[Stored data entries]
────────

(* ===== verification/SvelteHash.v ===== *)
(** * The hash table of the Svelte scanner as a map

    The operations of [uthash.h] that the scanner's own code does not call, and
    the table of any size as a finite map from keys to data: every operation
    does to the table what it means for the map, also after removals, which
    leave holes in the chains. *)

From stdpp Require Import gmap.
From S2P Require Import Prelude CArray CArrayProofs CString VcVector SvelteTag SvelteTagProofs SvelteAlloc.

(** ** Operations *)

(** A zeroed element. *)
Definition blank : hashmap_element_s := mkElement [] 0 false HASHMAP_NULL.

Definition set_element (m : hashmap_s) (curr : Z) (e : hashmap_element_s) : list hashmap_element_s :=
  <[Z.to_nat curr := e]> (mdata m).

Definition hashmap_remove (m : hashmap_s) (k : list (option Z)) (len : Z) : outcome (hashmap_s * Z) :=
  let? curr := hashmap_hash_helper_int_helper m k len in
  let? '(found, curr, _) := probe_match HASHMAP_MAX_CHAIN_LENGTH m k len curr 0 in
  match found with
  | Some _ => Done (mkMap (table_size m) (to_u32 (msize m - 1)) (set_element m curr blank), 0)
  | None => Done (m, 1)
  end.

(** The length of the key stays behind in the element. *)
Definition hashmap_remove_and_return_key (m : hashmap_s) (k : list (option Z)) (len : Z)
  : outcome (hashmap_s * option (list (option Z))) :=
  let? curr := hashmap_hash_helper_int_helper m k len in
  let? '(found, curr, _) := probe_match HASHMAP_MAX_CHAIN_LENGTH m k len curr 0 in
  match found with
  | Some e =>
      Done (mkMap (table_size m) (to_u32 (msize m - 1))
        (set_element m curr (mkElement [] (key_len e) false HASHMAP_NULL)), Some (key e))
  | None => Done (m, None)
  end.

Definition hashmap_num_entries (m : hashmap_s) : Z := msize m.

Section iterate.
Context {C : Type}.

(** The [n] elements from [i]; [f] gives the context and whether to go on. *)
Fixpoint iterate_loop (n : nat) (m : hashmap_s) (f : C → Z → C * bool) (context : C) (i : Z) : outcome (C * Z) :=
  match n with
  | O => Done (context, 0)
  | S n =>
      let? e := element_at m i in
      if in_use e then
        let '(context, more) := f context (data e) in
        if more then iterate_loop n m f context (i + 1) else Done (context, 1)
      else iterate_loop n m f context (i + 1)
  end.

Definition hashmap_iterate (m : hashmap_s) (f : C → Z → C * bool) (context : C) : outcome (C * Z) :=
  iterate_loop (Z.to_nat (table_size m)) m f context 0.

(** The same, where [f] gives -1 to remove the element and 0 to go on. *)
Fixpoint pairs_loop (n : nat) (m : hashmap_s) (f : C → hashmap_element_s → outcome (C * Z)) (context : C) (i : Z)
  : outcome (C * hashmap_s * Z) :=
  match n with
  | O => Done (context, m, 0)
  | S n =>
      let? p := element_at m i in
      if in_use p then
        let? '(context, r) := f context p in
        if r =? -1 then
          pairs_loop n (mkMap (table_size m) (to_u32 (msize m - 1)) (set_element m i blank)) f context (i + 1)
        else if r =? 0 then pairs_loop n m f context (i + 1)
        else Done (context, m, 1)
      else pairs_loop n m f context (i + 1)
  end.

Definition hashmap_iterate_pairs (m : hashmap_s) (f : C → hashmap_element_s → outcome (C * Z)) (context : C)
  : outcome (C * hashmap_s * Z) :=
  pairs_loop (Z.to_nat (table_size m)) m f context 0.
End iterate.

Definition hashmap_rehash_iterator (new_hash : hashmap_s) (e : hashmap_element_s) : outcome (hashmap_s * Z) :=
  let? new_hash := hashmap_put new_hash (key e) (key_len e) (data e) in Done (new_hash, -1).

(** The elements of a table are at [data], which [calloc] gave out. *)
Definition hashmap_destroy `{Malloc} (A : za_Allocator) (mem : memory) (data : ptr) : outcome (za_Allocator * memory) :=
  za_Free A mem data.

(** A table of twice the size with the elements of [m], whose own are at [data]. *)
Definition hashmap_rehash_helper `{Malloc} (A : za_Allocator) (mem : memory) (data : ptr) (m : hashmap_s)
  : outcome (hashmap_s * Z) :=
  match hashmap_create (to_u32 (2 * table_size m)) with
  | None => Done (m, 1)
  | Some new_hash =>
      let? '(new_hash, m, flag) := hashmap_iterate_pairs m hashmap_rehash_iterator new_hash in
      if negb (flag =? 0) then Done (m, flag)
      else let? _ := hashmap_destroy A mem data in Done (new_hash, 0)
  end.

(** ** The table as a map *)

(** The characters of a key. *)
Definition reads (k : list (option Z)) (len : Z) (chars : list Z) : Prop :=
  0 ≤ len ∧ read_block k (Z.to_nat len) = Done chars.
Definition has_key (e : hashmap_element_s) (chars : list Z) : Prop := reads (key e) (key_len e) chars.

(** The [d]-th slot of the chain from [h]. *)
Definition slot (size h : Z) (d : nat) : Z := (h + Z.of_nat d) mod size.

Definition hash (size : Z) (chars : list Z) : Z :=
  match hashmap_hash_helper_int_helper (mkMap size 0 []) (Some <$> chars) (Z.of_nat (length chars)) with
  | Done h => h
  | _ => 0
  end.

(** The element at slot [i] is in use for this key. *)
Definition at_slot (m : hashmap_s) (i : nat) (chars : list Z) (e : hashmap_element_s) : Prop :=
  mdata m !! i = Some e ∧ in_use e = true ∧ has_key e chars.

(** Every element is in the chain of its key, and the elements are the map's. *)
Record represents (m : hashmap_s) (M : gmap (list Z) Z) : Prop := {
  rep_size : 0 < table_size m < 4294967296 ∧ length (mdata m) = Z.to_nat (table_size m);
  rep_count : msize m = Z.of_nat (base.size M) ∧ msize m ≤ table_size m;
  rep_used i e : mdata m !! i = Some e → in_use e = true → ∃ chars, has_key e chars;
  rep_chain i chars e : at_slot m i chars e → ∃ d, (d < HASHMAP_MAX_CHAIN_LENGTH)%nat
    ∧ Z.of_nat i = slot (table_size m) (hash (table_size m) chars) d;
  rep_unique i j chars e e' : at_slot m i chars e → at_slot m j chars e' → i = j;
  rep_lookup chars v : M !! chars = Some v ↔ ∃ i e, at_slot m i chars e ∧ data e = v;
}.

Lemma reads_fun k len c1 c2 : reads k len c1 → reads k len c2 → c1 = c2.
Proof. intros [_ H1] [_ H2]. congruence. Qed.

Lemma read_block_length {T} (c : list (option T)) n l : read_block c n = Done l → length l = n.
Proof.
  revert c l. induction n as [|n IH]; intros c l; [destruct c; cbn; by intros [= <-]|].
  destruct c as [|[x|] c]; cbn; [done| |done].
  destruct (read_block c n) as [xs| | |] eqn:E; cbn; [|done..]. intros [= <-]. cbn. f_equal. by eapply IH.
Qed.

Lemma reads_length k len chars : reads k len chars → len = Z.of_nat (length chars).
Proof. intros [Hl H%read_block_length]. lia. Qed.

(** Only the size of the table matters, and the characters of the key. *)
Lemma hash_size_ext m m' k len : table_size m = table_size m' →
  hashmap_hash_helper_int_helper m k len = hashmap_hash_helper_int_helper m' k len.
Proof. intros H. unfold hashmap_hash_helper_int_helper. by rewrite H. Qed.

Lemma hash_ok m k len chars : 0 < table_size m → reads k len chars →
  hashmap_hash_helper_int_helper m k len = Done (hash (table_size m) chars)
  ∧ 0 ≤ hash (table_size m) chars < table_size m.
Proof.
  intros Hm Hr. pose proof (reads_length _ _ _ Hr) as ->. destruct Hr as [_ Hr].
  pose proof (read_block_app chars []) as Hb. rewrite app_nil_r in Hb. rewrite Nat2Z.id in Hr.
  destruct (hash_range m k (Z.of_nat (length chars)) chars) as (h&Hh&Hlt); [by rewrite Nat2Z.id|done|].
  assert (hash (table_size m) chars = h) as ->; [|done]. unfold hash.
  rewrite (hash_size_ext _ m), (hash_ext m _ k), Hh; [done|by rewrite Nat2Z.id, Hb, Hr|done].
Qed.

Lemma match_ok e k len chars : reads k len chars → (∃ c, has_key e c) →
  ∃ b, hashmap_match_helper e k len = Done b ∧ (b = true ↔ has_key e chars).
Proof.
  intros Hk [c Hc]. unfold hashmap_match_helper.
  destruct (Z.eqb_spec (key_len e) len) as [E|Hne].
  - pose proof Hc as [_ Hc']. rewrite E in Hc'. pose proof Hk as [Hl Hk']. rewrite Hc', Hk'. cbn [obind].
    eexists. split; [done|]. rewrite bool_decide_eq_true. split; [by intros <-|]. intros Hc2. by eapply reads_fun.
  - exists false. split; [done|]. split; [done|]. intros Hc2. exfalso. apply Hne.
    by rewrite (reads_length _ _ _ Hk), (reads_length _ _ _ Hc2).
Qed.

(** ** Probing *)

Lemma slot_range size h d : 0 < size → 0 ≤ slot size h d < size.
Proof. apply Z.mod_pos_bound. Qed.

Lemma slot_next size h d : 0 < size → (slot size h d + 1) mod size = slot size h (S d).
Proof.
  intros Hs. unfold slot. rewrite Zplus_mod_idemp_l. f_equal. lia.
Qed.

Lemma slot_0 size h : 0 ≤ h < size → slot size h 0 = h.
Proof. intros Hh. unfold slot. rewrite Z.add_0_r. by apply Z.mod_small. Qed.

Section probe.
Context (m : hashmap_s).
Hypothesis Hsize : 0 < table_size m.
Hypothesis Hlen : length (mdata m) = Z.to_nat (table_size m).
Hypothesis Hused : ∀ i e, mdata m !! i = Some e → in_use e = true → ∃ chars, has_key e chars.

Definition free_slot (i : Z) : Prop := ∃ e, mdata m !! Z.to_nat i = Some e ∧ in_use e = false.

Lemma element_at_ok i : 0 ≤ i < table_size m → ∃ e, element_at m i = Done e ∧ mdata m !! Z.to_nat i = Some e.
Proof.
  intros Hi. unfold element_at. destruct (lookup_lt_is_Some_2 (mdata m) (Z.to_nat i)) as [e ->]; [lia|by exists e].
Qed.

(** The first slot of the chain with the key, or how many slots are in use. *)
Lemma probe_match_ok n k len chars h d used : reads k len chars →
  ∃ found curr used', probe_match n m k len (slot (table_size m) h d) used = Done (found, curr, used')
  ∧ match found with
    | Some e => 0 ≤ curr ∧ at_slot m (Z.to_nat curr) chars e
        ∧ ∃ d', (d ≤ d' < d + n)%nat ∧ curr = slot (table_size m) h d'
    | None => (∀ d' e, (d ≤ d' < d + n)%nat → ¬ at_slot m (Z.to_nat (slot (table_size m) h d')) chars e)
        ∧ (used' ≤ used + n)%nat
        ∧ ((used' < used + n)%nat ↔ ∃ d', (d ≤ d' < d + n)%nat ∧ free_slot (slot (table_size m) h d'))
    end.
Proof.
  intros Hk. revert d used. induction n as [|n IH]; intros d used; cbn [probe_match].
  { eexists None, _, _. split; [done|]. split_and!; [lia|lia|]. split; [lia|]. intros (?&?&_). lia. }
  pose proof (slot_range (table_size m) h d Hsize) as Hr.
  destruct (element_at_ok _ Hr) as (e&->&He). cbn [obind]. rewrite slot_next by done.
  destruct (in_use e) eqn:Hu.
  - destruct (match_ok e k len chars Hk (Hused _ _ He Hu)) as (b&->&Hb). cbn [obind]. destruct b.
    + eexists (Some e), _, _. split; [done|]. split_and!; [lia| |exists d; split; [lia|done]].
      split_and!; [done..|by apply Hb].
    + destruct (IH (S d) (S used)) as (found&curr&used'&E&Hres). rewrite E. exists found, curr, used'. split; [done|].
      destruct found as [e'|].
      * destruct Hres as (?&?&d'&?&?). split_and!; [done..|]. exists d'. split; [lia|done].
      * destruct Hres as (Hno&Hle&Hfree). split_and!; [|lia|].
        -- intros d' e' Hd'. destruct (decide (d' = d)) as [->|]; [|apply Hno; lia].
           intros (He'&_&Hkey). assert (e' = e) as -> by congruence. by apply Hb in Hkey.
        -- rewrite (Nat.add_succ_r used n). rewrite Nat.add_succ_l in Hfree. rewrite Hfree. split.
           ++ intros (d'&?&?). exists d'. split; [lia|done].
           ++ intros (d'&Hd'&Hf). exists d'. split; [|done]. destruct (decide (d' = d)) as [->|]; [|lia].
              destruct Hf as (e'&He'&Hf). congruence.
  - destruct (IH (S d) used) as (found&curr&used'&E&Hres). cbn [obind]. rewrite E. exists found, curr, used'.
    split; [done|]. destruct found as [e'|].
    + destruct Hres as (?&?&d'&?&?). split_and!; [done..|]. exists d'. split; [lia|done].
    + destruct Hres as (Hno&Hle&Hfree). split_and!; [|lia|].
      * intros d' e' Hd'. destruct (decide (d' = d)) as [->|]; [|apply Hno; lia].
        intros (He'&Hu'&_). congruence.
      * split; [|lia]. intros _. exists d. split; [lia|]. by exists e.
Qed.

────────

• WORK TO COMPLETE: Above are the records; from them, give again exactly the lines from the one containing "intros (He'&_&Hkey). assert" through the one containing "destruct Hf as", both included.

• YOUR RESPONSE:
           intros (He'&_&Hkey). assert (e' = e) as -> by congruence. by apply Hb in Hkey.
        -- rewrite (Nat.add_succ_r used n). rewrite Nat.add_succ_l in Hfree. rewrite Hfree. split.
           ++ intros (d'&?&?). exists d'. split; [lia|done].
           ++ intros (d'&Hd'&Hf). exists d'. split; [|done]. destruct (decide (d' = d)) as [->|]; [|lia].
              destruct Hf as (e'&He'&Hf). congruence.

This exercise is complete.